> [Your goal] In the data that follows, find the line with "[|apply pad_itoa_length; [width|lia]|apply"; transcribe it, every later line up to the one with "- f_equal. unfold", and that line as well, exactly and with no others.

> [The data]
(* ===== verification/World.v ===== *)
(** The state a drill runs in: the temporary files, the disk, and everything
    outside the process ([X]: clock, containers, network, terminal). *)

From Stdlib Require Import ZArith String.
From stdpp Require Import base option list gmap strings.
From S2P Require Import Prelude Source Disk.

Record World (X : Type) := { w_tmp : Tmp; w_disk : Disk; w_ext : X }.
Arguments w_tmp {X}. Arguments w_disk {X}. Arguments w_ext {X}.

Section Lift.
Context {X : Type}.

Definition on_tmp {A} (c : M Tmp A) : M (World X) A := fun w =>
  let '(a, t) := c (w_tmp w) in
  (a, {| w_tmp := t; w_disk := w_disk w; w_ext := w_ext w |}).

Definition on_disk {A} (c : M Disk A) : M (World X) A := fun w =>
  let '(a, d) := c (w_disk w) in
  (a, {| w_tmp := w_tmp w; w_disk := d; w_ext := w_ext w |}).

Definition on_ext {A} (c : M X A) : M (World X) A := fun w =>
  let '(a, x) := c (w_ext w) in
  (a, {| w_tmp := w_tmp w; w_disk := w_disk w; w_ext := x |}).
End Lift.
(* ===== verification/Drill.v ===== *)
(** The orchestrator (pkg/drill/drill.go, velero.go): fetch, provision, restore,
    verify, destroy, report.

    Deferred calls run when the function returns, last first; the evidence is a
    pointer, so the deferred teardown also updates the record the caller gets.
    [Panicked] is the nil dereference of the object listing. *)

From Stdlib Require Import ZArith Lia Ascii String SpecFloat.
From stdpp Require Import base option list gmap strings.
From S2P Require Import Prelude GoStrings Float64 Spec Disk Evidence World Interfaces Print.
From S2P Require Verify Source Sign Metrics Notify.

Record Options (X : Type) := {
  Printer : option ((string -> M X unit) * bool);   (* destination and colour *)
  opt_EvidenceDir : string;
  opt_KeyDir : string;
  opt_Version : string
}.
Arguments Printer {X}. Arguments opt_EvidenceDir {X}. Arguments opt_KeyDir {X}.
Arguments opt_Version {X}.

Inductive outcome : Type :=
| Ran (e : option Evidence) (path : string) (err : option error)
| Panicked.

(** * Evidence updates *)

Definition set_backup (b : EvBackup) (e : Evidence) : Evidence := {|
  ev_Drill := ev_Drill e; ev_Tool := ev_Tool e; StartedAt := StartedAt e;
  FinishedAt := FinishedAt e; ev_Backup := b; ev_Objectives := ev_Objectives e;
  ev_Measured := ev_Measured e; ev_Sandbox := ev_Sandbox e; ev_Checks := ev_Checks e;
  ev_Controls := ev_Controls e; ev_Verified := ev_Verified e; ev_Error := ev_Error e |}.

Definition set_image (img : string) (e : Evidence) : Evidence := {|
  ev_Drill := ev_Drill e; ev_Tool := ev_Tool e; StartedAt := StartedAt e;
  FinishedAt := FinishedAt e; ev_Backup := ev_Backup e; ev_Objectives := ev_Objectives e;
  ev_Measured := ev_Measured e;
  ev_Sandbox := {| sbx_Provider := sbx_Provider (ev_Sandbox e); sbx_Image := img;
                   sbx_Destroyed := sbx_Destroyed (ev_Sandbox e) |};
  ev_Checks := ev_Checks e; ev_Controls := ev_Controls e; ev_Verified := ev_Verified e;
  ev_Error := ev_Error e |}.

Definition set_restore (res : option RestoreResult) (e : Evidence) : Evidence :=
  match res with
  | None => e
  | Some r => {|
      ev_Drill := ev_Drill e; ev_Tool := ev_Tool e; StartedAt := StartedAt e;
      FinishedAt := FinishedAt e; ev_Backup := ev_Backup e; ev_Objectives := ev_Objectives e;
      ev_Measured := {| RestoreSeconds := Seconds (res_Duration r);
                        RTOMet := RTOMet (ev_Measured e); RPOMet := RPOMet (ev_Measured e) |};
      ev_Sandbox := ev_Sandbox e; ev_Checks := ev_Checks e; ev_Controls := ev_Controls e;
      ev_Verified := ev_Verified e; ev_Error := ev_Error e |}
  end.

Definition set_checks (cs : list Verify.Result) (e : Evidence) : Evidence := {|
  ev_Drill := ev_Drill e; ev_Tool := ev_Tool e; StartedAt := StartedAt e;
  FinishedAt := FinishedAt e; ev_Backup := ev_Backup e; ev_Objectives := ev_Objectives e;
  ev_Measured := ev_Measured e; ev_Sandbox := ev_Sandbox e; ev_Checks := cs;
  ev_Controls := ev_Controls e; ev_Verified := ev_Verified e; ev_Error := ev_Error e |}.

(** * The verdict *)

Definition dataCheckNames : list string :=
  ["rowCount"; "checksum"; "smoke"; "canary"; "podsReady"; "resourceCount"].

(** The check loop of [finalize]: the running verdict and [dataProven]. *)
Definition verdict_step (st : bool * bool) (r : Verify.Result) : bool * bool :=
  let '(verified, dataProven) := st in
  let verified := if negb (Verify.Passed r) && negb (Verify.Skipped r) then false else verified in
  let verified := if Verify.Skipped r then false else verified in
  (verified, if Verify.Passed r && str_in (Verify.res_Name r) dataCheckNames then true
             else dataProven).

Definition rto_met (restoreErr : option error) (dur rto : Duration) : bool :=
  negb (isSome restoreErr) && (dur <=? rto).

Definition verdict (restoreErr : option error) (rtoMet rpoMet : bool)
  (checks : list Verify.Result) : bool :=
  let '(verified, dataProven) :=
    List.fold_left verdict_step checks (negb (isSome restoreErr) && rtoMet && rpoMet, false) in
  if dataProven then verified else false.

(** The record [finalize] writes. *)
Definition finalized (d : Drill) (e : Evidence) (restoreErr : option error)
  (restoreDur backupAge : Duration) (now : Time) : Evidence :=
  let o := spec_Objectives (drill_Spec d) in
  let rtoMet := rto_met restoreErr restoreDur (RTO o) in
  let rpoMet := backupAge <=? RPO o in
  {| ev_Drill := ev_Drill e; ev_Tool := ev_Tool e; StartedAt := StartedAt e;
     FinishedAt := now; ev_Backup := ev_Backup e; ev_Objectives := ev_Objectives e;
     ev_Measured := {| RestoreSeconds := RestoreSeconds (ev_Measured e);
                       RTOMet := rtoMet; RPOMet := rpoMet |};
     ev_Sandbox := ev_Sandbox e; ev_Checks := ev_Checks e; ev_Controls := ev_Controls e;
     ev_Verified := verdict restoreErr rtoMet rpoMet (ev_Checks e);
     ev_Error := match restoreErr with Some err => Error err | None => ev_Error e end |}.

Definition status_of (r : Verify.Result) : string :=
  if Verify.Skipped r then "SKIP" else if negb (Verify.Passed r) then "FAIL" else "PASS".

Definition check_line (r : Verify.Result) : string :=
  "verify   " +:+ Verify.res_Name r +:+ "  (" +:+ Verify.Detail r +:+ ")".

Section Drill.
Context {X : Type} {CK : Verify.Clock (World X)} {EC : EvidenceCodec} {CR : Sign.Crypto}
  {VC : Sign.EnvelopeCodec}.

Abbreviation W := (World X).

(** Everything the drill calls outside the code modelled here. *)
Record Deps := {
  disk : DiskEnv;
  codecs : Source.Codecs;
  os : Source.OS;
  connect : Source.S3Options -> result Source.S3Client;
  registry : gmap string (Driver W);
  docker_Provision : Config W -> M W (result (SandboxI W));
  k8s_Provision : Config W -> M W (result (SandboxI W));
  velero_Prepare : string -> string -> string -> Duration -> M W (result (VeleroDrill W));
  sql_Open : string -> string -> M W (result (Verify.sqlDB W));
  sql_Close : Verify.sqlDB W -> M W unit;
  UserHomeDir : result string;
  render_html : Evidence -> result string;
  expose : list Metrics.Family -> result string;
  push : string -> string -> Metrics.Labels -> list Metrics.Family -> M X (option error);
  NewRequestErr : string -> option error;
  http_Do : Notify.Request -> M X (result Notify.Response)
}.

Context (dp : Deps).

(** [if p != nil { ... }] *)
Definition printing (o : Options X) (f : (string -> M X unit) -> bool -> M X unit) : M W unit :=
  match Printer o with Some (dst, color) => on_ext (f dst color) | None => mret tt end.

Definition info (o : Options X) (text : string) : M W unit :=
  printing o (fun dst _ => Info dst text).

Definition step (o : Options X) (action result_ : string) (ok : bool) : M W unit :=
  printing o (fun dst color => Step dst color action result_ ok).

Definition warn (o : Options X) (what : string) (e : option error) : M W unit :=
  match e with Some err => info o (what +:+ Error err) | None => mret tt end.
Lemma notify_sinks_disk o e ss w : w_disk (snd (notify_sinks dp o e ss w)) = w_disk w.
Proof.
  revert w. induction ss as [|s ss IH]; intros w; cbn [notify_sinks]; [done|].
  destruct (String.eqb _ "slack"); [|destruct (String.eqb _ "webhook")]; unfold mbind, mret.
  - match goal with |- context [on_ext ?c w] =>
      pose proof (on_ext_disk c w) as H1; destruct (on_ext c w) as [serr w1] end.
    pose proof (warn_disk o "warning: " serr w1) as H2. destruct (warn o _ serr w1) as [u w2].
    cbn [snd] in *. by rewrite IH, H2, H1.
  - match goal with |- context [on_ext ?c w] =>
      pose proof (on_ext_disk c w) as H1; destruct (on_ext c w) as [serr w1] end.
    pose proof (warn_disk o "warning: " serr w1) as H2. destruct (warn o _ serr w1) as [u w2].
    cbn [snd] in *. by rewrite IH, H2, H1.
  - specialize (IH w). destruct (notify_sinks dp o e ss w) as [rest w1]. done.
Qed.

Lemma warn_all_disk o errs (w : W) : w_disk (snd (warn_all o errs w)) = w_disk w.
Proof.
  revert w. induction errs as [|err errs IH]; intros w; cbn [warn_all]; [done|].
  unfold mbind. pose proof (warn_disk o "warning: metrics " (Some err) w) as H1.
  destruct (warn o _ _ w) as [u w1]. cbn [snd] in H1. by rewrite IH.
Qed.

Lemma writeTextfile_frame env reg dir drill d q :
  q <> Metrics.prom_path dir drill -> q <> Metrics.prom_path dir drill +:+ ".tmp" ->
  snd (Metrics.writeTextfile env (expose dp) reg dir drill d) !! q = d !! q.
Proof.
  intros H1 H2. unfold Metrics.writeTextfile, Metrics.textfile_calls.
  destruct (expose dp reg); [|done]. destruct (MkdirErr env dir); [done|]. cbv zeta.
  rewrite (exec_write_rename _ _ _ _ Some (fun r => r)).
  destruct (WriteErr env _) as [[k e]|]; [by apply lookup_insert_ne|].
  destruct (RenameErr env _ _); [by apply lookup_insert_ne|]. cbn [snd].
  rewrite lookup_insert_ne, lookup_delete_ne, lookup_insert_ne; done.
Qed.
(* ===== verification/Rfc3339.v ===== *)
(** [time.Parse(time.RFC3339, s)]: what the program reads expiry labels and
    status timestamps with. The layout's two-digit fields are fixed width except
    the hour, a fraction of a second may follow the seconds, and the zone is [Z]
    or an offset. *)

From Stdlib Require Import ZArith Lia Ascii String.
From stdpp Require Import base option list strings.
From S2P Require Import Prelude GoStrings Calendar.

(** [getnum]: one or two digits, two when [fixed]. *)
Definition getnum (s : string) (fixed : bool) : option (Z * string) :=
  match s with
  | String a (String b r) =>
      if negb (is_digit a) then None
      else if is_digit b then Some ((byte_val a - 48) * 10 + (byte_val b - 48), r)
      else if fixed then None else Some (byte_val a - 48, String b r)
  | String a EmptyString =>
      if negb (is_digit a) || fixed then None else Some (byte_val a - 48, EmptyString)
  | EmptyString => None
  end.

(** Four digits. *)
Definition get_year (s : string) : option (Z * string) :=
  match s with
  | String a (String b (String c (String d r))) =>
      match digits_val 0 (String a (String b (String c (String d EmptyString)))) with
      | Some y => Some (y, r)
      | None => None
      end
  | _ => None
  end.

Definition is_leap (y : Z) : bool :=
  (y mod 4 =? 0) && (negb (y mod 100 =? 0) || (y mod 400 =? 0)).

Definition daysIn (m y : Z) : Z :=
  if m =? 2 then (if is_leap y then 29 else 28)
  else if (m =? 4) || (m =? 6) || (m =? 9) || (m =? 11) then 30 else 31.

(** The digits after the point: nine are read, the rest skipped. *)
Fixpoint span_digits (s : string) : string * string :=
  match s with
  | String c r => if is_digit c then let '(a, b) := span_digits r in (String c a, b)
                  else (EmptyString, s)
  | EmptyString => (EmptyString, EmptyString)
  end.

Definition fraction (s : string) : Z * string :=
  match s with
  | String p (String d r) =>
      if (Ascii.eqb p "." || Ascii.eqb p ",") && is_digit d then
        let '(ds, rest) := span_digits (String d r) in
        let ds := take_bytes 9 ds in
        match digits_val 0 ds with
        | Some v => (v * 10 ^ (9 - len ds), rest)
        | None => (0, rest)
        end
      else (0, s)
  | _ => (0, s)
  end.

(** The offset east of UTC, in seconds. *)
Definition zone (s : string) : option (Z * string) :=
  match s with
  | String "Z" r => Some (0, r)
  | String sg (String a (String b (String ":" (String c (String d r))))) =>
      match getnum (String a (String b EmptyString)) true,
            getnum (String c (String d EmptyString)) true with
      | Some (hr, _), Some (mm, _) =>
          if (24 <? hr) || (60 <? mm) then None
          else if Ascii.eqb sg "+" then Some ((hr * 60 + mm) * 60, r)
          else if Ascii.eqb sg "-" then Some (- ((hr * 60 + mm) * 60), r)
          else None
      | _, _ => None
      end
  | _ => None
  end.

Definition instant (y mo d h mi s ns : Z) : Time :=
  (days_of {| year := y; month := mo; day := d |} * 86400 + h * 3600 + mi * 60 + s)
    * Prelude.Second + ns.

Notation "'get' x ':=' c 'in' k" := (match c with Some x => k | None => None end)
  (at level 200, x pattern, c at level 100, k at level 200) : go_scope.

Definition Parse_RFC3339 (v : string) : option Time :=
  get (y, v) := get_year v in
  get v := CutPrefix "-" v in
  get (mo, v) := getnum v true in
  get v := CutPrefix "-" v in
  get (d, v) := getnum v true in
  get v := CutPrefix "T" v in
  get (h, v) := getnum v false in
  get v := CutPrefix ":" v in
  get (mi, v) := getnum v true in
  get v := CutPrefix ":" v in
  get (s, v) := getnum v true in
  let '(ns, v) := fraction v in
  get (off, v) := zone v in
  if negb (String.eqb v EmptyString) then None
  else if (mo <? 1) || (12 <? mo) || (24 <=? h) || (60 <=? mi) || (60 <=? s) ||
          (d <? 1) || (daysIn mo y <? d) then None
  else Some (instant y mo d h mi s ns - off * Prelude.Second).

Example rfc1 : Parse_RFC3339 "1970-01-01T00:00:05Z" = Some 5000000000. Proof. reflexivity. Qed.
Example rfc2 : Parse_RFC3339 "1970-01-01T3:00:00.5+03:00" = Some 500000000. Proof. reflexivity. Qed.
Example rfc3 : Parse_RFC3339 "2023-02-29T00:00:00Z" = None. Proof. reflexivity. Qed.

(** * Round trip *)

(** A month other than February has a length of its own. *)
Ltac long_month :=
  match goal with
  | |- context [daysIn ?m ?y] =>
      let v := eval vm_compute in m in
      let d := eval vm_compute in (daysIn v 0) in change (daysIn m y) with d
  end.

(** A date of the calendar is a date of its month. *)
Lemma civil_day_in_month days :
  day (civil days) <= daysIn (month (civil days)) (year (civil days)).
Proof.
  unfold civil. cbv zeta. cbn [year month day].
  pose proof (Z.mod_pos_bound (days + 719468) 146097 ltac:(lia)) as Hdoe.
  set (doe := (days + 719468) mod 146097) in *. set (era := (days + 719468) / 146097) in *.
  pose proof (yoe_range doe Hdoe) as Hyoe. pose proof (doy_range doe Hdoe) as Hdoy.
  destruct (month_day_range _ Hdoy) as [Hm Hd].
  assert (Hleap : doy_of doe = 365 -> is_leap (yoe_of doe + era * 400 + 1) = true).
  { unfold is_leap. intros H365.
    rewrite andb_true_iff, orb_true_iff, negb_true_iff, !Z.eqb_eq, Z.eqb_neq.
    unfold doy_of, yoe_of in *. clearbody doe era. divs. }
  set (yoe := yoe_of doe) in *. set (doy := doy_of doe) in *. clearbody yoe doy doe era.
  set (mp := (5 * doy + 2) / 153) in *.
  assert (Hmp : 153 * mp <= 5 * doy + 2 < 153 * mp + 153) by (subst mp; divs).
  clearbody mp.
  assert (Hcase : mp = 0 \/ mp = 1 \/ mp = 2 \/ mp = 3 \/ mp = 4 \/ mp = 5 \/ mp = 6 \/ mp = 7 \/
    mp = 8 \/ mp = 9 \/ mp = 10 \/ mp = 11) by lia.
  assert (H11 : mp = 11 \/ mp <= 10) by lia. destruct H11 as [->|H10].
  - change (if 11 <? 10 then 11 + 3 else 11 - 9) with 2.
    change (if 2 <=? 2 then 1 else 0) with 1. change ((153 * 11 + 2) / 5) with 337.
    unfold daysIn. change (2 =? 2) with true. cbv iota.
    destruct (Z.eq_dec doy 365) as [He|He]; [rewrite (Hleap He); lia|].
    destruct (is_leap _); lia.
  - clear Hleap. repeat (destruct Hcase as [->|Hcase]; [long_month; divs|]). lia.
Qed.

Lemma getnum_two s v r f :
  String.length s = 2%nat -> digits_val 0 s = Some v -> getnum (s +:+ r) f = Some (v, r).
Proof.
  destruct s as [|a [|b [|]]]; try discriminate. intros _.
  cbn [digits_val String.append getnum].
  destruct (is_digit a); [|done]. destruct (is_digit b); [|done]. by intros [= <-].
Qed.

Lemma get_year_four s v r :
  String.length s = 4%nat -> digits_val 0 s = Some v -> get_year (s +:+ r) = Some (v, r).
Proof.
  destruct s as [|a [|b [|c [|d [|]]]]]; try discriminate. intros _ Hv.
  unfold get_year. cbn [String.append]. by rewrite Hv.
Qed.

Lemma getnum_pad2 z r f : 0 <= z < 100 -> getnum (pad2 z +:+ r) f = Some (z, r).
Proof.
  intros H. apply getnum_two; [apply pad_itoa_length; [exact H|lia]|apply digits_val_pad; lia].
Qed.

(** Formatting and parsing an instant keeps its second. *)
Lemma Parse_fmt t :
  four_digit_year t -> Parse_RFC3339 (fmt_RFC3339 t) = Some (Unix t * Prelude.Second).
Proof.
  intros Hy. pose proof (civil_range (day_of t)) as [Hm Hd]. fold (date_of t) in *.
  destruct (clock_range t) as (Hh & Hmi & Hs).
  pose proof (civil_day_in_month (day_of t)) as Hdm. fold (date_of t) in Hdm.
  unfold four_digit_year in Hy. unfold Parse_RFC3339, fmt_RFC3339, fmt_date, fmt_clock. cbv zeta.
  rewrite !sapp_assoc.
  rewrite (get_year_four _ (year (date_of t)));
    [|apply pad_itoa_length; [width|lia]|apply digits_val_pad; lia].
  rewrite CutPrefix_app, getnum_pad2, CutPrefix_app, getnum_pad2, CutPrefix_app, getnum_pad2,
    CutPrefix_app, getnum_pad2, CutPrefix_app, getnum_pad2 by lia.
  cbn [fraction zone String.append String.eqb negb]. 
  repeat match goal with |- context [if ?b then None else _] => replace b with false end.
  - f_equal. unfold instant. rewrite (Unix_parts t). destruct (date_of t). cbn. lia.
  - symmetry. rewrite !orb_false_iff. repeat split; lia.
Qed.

> [Finished task]
    [|apply pad_itoa_length; [width|lia]|apply digits_val_pad; lia].
  rewrite CutPrefix_app, getnum_pad2, CutPrefix_app, getnum_pad2, CutPrefix_app, getnum_pad2,
    CutPrefix_app, getnum_pad2, CutPrefix_app, getnum_pad2 by lia.
  cbn [fraction zone String.append String.eqb negb]. 
  repeat match goal with |- context [if ?b then None else _] => replace b with false end.
  - f_equal. unfold instant. rewrite (Unix_parts t). destruct (date_of t). cbn. lia.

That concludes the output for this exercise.